Quelquefois, j'avais peur que le bateau coule, une peur sans doute exacerbée par les épaves qu'on a croisées en route :

Elles nous rappelaient les dangers qui guettent dans ce désert blanc et les risques effrayants pris par les navigateurs au fil des années – imaginez un peu ce que c’est de naviguer sur ces eaux sans radar. Un yacht a coulé l'année dernière en percutant une baleine. Parmi les détritus sinistres, on ne trouve pas que des bateaux – la carcasse d'un avion d'Air New Zealand qui s'est crashé sur le mont Erebus en 1979 est toujours visible. Malgré les vastes recherches lancées, la plus grande partie de l'avion (et quelques restes de passagers) est toujours coincée dans la montagne, cryogénisée.

Les bêtes

Je tire mon chapeau à ce petit bonhomme qui est resté en place pendant que je le prenais en photo, même si la moitié de ses tripes avait récemment été arrachée à son corps par un léopard de mer. Le manchot à jugulaire est assez sympa, contrairement à son cousin le pingouin royal.
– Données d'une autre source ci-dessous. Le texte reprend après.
(** C1. After every sequence of committed calls, no address is a key of
    both the [Verifiers] map and the [VerifiedClients] map. *)
Theorem C1_roles_disjoint st :
  reachable st ->
  dom (Verifiers st) ∩ dom (VerifiedClients st) = ∅ /\
  forall a, ~ (is_Some (Verifiers st !! a) /\ is_Some (VerifiedClients st !! a)).
Proof.
  intros Hreach.
  assert (forall a, is_Some (Verifiers st !! a) -> VerifiedClients st !! a = None)
    as Hinv.
  { induction Hreach as [rt rootKey st Hc | rt m st st' _ IH Hcall].
    - apply Constructor_maps_empty in Hc as [Hv _]. intros a. rewrite Hv.
      rewrite lookup_empty. intros [x Hx]. discriminate Hx.
    - exact (invoke_keeps_roles_apart _ _ _ _ Hcall IH). }
  split.
  - apply set_eq. intros a. rewrite elem_of_intersection, !elem_of_dom.
    split; [| intros Ha; exfalso; exact (not_elem_of_empty _ Ha)].
    intros [Hv Hc]. apply Hinv in Hv. rewrite Hv in Hc.
    destruct Hc as [x Hx]. discriminate Hx.
  - intros a [Hv Hc]. apply Hinv in Hv. rewrite Hv in Hc.
    destruct Hc as [x Hx]. discriminate Hx.
Qed.

(** ** Conservation in [AddVerifiedClient] *)

(** C2. A committed [AddVerifiedClient] by caller [u] for the resolved
    client [c] gives the client the allowance, takes the allowance from the
    caller's cap, so that the two new caps add up to the caller's old cap,
    and [c] was not a verified client before. *)
Theorem C2_AddVerifiedClient_conservation rt params st st' :
  AddVerifiedClient rt params st = Ok st' ->
  exists c oldCap newCap clientCap,
    ResolveToIDAddr rt (avc_Address params) = Some c /\
    Verifiers st !! Caller rt = Some oldCap /\
    Verifiers st' !! Caller rt = Some newCap /\
    VerifiedClients st' !! c = Some clientCap /\
    clientCap = avc_Allowance params /\
    newCap = oldCap - avc_Allowance params /\
    newCap + clientCap = oldCap /\
    VerifiedClients st !! c = None.
Proof.
  intros H.
  apply AddVerifiedClient_Ok in H
    as (c & cap & _ & Hres & _ & Hcaller & _ & _ & Hfresh & ->).
  exists c, cap, (cap - avc_Allowance params), (avc_Allowance params). simpl.
  rewrite !lookup_insert_eq. repeat split; try assumption. lia.
Qed.

(** ** The floor of the client caps *)

Lemma invoke_keeps_client_floor rt m st st' :
  0 <= MinVerifiedDealSize ->
  invoke rt m st = Ok st' ->
  (forall k v, VerifiedClients st !! k = Some v -> MinVerifiedDealSize <= v) ->
  forall k v, VerifiedClients st' !! k = Some v -> MinVerifiedDealSize <= v.
Proof.
  intros Hmin Hcall Hinv k v. destruct m as [p | va | p | p | p]; simpl in Hcall.
  - apply AddVerifier_Ok in Hcall as (a & _ & _ & _ & _ & _ & ->). apply Hinv.
  - apply RemoveVerifier_Ok in Hcall as (a & _ & _ & _ & ->). apply Hinv.
  - apply AddVerifiedClient_Ok in Hcall
      as (c & cap & Hge & _ & _ & _ & _ & _ & _ & ->). simpl.
    destruct (decide (c = k)) as [-> | Hne].
    + rewrite lookup_insert_eq. intros [= <-]. exact Hge.
    + rewrite lookup_insert_ne by exact Hne. apply Hinv.
  - apply UseBytes_Ok in Hcall as (c & cap & _ & _ & _ & _ & _ & _ & ->). simpl.
    destruct (cap - ub_DealSize p <? MinVerifiedDealSize) eqn:Hlow.
    + destruct (decide (c = k)) as [-> | Hne].
      * rewrite lookup_delete_eq. discriminate.
      * rewrite lookup_delete_ne by exact Hne. apply Hinv.
    + apply Z.ltb_ge in Hlow. destruct (decide (c = k)) as [-> | Hne].
      * rewrite lookup_insert_eq. intros [= <-]. exact Hlow.
      * rewrite lookup_insert_ne by exact Hne. apply Hinv.
  - apply RestoreBytes_Ok in Hcall as (c & _ & Hge & _ & _ & _ & ->). simpl.
    destruct (decide (c = k)) as [-> | Hne].
    + rewrite lookup_insert_eq. intros [= <-].
      destruct (VerifiedClients st !! k) as [old |] eqn:Hold; simpl.
      * apply Hinv in Hold. lia.
      * lia.
    + rewrite lookup_insert_ne by exact Hne. apply Hinv.
Qed.

Lemma reachable_client_floor st :
  0 <= MinVerifiedDealSize ->
  reachable st ->
  forall k v, VerifiedClients st !! k = Some v -> MinVerifiedDealSize <= v.
Proof.
  intros Hmin Hreach.
  induction Hreach as [rt rootKey st Hc | rt m st st' _ IH Hcall].
  - apply Constructor_maps_empty in Hc as [_ Hc]. intros k v. rewrite Hc.
    rewrite lookup_empty. discriminate.
  - exact (invoke_keeps_client_floor _ _ _ _ Hmin Hcall IH).
Qed.

(** C3. A committed [UseBytes] on the client [c] with cap [cap] deletes the
    entry of [c] when [cap - dealSize] is below [MinVerifiedDealSize]
    (zero included) and otherwise sets it to [cap - dealSize]; and no
    committed state holds a client cap [v] with
    [0 < v < MinVerifiedDealSize]. *)
Theorem C3_UseBytes_floor :
  (forall rt params st st',
      UseBytes rt params st = Ok st' ->
      exists c cap,
        ResolveToIDAddr rt (ub_Address params) = Some c /\
        VerifiedClients st !! c = Some cap /\
        let newCap := cap - ub_DealSize params in
        (newCap < MinVerifiedDealSize ->
         VerifiedClients st' = delete c (VerifiedClients st) /\
         VerifiedClients st' !! c = None) /\
        (MinVerifiedDealSize <= newCap ->
         VerifiedClients st' = <[c := newCap]> (VerifiedClients st) /\
         VerifiedClients st' !! c = Some newCap)) /\
  (forall st, reachable st ->
      forall k v, VerifiedClients st !! k = Some v ->
        ~ (0 < v < MinVerifiedDealSize)).
Proof.
  split.
  - intros rt params st st' H.
    apply UseBytes_Ok in H as (c & cap & _ & Hres & _ & Hc & _ & _ & ->).
    exists c, cap. simpl. split; [exact Hres | split; [exact Hc |]].
    split; intros Hcmp.
    + apply Z.ltb_lt in Hcmp. rewrite Hcmp.
      split; [reflexivity | apply lookup_delete_eq].
    + apply Z.ltb_ge in Hcmp. rewrite Hcmp.
      split; [reflexivity | apply lookup_insert_eq].
  - intros st Hreach k v Hv [Hpos Hlow].
    assert (0 <= MinVerifiedDealSize) as Hmin by lia.
    pose proof (reachable_client_floor st Hmin Hreach k v Hv). lia.
Qed.

(** ** Caps are never negative *)

Lemma invoke_keeps_verifier_caps rt m st st' :
  0 <= MinVerifiedDealSize ->
  invoke rt m st = Ok st' ->
  (forall k v, Verifiers st !! k = Some v -> 0 <= v) ->
  forall k v, Verifiers st' !! k = Some v -> 0 <= v.
Proof.
  intros Hmin Hcall Hinv k v. destruct m as [p | va | p | p | p]; simpl in Hcall.
  - apply AddVerifier_Ok in Hcall as (a & Hge & _ & _ & _ & _ & ->). simpl.
    destruct (decide (a = k)) as [-> | Hne].
    + rewrite lookup_insert_eq. intros [= <-]. lia.
    + rewrite lookup_insert_ne by exact Hne. apply Hinv.
  - apply RemoveVerifier_Ok in Hcall as (a & _ & _ & _ & ->). simpl.
    destruct (decide (a = k)) as [-> | Hne].
    + rewrite lookup_delete_eq. discriminate.
    + rewrite lookup_delete_ne by exact Hne. apply Hinv.
  - apply AddVerifiedClient_Ok in Hcall
      as (c & cap & _ & _ & _ & _ & _ & Hle & _ & ->). simpl.
    destruct (decide (Caller rt = k)) as [-> | Hne].
    + rewrite lookup_insert_eq. intros [= <-]. lia.
    + rewrite lookup_insert_ne by exact Hne. apply Hinv.
  - apply UseBytes_Ok in Hcall as (c & cap & _ & _ & _ & _ & _ & _ & ->).
    apply Hinv.
  - apply RestoreBytes_Ok in Hcall as (c & _ & _ & _ & _ & _ & ->). apply Hinv.
Qed.

Lemma UseBytes_Panic rt params st :
  UseBytes rt params st = Panic ->
  exists c cap, VerifiedClients st !! c = Some cap /\ cap < 0.
Proof.
  unfold UseBytes, ValidateImmediateCallerIs. intros H.
  repeat match type of H with
  | context [abort_if ?c ?code] => destruct c; simpl in H; [discriminate H |]
  | context [RequireNoErr ?o ?err ?code] =>
      let E := fresh "E" in destruct o eqn:E; simpl in H; [| discriminate H]
  | context [found_or_abort ?o ?code] =>
      let E := fresh "E" in destruct o eqn:E; simpl in H; [| discriminate H]
  end.
  match type of H with
  | context [Assert ?c] => destruct c eqn:Hassert; simpl in H
  end.
  - destruct (ub_DealSize params >? _); discriminate H.
  - do 2 eexists. split; [eassumption |]. rewrite Z.geb_leb in Hassert.
    apply Z.leb_gt in Hassert. exact Hassert.
Qed.

(** C5. When the minimum deal size is not negative, every cap stored in
    a committed state, of a verifier or of a client, is at least zero, and
    the assertion of [UseBytes] on the cap it found does not fail there. *)
Theorem C5_caps_nonnegative st :
  0 <= MinVerifiedDealSize ->
  reachable st ->
  (forall k v, Verifiers st !! k = Some v -> 0 <= v) /\
  (forall k v, VerifiedClients st !! k = Some v -> 0 <= v) /\
  (forall rt params, UseBytes rt params st <> Panic).
Proof.
  intros Hmin Hreach.
  assert (forall k v, VerifiedClients st !! k = Some v -> 0 <= v) as Hclients.
  { intros k v Hv. pose proof (reachable_client_floor st Hmin Hreach k v Hv). lia. }
  split; [| split; [exact Hclients |]].
  - induction Hreach as [rt rootKey st Hc | rt m st st' Hreach IH Hcall].
    + apply Constructor_maps_empty in Hc as [Hc _]. intros k v. rewrite Hc.
      rewrite lookup_empty. discriminate.
    + apply (invoke_keeps_verifier_caps _ _ _ _ Hmin Hcall). apply IH.
      intros k v Hv.
      pose proof (reachable_client_floor st Hmin Hreach k v Hv). lia.
  - intros rt params Hpanic.
    apply UseBytes_Panic in Hpanic as (c & cap & Hc & Hneg).
    apply Hclients in Hc. lia.
Qed.

(** ** The root key has no role *)

Lemma invoke_keeps_root_out rt m st st' :
  invoke rt m st = Ok st' ->
  Verifiers st !! RootKey st = None /\ VerifiedClients st !! RootKey st = None ->
  RootKey st' = RootKey st /\
  Verifiers st' !! RootKey st' = None /\ VerifiedClients st' !! RootKey st' = None.
Proof.
  intros Hcall [Hv Hc]. destruct m as [p | va | p | p | p]; simpl in Hcall.
  - apply AddVerifier_Ok in Hcall as (a & _ & _ & _ & Hne & _ & ->). simpl.
    rewrite lookup_insert_ne by exact Hne. auto.
  - apply RemoveVerifier_Ok in Hcall as (a & _ & _ & _ & ->). simpl.
    split; [reflexivity | split; [| exact Hc]].
    rewrite lookup_delete_None. right. exact Hv.
  - apply AddVerifiedClient_Ok in Hcall
      as (c & cap & _ & _ & Hne & Hcaller & _ & _ & _ & ->). simpl.
    split; [reflexivity | split].
    + rewrite lookup_insert_ne; [exact Hv |]. intros Heq. rewrite Heq in Hcaller.
      rewrite Hv in Hcaller. discriminate Hcaller.
    + rewrite lookup_insert_ne; [exact Hc |]. intros Heq. apply Hne. symmetry.
      exact Heq.
  - apply UseBytes_Ok in Hcall as (c & cap & _ & _ & _ & Hfound & _ & _ & ->).
    simpl. split; [reflexivity | split; [exact Hv |]].
    destruct (cap - ub_DealSize p <? MinVerifiedDealSize).
    + rewrite lookup_delete_None. right. exact Hc.
    + rewrite lookup_insert_ne; [exact Hc |]. intros Heq. rewrite Heq in Hfound.
      rewrite Hc in Hfound. discriminate Hfound.
  - apply RestoreBytes_Ok in Hcall as (c & _ & _ & _ & Hne & _ & ->). simpl.
    split; [reflexivity | split; [exact Hv |]].
    rewrite lookup_insert_ne; [exact Hc |]. intros Heq. apply Hne. symmetry.
    exact Heq.
Qed.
À Fortuna Bay, j'ai vu un gang de pingouins royaux mettre des baffes à un bébé loutre avant de continuer son chemin comme si de rien n'était. Ces mecs forment une putain de mafia.

Publicité

Mais ne vous en faites pas trop pour le bébé loutre. Si l’on admet que les bébés loutres sont les chiots du monde des phoques, elles seraient plutôt du genre Cujo que Lassie – je m’en suis rendu compte quand une de ces créatures m'a couru après, me forçant à me réfugier sur les collines. Elles n'ont que l'air timides.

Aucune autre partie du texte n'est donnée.